=== WORK INSTRUCTIONS ===
Transcribe the listing below from its opening line up to and including the line that contains "Open Scope Z_scope."; reproduce nothing else.

=== GIVEN RECORDS ===
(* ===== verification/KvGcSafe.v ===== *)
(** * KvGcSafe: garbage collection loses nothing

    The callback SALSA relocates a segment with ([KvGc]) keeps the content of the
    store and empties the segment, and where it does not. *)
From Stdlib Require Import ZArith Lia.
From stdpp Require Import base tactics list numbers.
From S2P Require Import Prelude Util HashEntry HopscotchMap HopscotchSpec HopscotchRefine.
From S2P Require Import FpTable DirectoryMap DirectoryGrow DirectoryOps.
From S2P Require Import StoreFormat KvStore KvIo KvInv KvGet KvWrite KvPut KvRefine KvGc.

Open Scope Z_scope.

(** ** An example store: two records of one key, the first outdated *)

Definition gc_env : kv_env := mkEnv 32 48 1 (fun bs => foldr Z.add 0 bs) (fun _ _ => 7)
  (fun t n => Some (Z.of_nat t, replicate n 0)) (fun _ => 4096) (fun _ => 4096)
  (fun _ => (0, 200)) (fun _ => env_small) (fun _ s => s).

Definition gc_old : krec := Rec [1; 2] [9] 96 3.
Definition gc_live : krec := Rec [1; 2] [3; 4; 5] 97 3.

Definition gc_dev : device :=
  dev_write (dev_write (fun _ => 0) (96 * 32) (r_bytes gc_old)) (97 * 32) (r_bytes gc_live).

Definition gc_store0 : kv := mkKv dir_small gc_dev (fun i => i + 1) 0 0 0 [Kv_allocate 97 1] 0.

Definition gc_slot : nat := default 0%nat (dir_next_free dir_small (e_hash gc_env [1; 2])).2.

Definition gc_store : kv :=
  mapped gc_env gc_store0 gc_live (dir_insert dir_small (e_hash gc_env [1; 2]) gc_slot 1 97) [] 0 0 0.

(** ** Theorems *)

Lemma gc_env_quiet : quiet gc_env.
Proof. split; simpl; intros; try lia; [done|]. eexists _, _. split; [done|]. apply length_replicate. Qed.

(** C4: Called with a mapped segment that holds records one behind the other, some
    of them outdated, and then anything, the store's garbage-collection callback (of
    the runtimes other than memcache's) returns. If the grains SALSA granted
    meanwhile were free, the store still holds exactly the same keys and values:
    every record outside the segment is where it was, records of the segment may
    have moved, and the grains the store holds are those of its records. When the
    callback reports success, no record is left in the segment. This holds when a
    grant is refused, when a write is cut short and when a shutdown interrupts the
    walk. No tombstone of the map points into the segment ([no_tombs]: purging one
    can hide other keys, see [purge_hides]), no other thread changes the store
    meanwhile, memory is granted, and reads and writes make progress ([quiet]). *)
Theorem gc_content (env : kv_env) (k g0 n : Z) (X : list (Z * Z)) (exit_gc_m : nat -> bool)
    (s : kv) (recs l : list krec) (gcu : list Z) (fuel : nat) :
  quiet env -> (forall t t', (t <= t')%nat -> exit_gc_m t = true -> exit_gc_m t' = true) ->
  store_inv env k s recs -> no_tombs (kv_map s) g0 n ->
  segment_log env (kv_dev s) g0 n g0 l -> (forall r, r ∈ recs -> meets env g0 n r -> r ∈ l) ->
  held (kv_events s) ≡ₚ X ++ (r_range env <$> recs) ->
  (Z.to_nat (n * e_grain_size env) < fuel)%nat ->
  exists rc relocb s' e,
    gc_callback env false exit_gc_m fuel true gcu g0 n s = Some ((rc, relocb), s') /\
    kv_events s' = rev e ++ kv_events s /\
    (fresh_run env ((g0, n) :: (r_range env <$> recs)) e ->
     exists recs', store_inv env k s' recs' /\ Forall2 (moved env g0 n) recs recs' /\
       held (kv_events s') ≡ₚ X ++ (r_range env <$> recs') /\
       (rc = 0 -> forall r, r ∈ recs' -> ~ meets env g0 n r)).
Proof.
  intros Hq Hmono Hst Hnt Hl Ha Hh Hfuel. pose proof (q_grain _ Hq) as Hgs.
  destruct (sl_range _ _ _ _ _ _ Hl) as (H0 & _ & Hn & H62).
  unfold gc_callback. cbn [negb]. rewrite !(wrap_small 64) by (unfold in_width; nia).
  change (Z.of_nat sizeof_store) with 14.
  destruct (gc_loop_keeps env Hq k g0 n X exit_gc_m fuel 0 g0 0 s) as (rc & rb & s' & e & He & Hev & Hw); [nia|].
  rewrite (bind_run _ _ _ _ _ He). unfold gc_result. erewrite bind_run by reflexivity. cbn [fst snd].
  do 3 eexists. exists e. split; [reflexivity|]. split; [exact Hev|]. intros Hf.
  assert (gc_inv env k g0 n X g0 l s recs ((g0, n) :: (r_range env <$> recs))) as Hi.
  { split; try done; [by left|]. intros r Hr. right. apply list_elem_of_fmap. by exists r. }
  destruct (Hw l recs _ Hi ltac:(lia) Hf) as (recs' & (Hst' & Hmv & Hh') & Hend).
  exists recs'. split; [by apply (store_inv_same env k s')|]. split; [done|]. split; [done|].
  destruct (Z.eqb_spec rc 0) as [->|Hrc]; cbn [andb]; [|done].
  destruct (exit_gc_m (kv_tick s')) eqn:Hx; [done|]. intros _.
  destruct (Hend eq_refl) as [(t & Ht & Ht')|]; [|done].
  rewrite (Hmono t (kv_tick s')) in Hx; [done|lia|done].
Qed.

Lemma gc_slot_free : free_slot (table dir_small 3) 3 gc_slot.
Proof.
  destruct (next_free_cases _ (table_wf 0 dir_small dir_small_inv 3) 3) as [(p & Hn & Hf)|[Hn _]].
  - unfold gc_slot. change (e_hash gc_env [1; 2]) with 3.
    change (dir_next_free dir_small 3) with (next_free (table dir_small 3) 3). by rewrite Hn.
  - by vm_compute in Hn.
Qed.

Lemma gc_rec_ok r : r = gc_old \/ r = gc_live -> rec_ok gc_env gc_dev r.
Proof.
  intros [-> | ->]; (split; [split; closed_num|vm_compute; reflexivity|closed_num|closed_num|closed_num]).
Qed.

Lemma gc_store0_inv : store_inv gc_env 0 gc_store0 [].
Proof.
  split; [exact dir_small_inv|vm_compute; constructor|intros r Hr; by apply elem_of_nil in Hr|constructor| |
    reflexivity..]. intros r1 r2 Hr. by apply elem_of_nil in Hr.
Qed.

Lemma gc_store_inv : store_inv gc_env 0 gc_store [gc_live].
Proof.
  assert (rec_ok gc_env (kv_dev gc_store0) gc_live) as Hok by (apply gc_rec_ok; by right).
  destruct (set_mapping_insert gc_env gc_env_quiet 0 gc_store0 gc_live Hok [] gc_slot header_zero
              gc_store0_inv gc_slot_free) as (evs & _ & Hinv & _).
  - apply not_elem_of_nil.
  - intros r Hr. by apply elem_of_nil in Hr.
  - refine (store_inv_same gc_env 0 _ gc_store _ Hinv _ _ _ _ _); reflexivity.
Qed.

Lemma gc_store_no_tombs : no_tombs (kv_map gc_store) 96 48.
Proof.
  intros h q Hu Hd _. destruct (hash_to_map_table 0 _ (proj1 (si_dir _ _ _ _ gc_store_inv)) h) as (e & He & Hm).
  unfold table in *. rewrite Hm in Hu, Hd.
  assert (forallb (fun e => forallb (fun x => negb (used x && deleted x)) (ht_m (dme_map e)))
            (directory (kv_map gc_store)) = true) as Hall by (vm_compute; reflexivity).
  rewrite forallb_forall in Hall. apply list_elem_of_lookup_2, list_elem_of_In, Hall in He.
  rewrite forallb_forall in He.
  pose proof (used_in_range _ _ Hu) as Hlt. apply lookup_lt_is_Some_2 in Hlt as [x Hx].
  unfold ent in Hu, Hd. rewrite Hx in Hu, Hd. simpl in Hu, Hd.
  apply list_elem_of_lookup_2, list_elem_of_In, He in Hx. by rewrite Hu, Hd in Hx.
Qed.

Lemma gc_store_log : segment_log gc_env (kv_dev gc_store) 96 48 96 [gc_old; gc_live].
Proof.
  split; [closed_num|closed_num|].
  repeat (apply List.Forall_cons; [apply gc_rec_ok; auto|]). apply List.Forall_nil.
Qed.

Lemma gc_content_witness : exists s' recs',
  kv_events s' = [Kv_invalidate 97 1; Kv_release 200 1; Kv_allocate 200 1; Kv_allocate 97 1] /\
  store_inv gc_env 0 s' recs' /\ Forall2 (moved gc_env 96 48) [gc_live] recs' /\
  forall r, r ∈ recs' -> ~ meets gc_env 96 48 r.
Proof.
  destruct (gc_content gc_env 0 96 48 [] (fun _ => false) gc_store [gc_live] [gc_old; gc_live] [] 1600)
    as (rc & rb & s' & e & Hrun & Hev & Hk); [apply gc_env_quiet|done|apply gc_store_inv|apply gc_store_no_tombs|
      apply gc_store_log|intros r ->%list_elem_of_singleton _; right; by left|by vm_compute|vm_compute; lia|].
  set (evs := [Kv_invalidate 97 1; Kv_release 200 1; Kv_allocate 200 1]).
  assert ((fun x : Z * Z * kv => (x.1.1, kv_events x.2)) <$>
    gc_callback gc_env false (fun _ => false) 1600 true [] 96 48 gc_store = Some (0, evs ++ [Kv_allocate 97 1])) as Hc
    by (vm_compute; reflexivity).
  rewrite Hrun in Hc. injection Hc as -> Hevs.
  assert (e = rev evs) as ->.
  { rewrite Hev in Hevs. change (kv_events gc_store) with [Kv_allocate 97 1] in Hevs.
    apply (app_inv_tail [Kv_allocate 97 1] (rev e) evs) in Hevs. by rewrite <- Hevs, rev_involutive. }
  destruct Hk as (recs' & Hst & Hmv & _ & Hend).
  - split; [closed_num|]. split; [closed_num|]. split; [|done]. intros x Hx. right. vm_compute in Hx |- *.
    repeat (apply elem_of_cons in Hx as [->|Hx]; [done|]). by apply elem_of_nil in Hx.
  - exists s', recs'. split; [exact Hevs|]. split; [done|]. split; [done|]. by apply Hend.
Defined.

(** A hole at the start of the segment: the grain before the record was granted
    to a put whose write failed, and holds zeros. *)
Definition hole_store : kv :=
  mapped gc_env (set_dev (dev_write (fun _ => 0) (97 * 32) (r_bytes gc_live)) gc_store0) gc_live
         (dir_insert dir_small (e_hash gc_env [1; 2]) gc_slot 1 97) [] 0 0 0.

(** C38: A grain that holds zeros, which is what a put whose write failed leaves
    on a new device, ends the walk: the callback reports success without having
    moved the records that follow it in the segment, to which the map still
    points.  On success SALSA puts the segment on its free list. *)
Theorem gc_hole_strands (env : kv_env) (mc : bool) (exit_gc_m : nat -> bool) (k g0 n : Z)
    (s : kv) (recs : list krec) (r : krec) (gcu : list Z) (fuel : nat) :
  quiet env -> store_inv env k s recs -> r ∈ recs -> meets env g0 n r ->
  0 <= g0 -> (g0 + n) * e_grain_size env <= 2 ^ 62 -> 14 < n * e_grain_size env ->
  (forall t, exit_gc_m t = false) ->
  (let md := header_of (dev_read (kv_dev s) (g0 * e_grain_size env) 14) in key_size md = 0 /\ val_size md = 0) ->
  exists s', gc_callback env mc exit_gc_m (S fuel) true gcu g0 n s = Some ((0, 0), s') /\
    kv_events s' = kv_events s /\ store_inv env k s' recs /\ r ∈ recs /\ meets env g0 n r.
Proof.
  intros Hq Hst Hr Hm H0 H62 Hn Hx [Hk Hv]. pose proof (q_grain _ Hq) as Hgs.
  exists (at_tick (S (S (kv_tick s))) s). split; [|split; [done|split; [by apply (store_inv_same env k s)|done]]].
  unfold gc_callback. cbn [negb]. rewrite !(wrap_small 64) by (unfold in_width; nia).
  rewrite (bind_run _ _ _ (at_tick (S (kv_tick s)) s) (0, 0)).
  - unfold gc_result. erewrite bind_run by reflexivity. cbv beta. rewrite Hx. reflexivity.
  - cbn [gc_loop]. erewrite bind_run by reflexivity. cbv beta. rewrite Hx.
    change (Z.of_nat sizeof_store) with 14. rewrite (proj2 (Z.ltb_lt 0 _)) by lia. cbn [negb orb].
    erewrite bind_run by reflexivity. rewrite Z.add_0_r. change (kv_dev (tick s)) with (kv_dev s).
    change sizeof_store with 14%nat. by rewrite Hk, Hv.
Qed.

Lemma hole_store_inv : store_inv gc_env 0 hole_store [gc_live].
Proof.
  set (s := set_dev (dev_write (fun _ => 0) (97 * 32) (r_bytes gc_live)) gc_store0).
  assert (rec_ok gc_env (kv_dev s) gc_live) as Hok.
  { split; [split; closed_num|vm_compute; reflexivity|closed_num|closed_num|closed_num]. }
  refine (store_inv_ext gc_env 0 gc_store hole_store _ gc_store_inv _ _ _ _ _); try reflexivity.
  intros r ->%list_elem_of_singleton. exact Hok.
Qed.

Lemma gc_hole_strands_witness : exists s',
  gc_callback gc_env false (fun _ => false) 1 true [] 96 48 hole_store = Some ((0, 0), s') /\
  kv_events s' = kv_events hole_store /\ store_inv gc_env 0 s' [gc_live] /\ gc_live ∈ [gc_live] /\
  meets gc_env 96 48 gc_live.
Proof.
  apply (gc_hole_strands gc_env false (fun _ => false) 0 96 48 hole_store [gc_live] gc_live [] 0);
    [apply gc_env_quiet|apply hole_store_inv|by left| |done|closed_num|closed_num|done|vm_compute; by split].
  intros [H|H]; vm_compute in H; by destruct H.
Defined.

=== EXERCISE RESULT ===
(* ===== verification/KvGcSafe.v ===== *)
(** * KvGcSafe: garbage collection loses nothing

    The callback SALSA relocates a segment with ([KvGc]) keeps the content of the
    store and empties the segment, and where it does not. *)
From Stdlib Require Import ZArith Lia.
From stdpp Require Import base tactics list numbers.
From S2P Require Import Prelude Util HashEntry HopscotchMap HopscotchSpec HopscotchRefine.
From S2P Require Import FpTable DirectoryMap DirectoryGrow DirectoryOps.
From S2P Require Import StoreFormat KvStore KvIo KvInv KvGet KvWrite KvPut KvRefine KvGc.

Open Scope Z_scope.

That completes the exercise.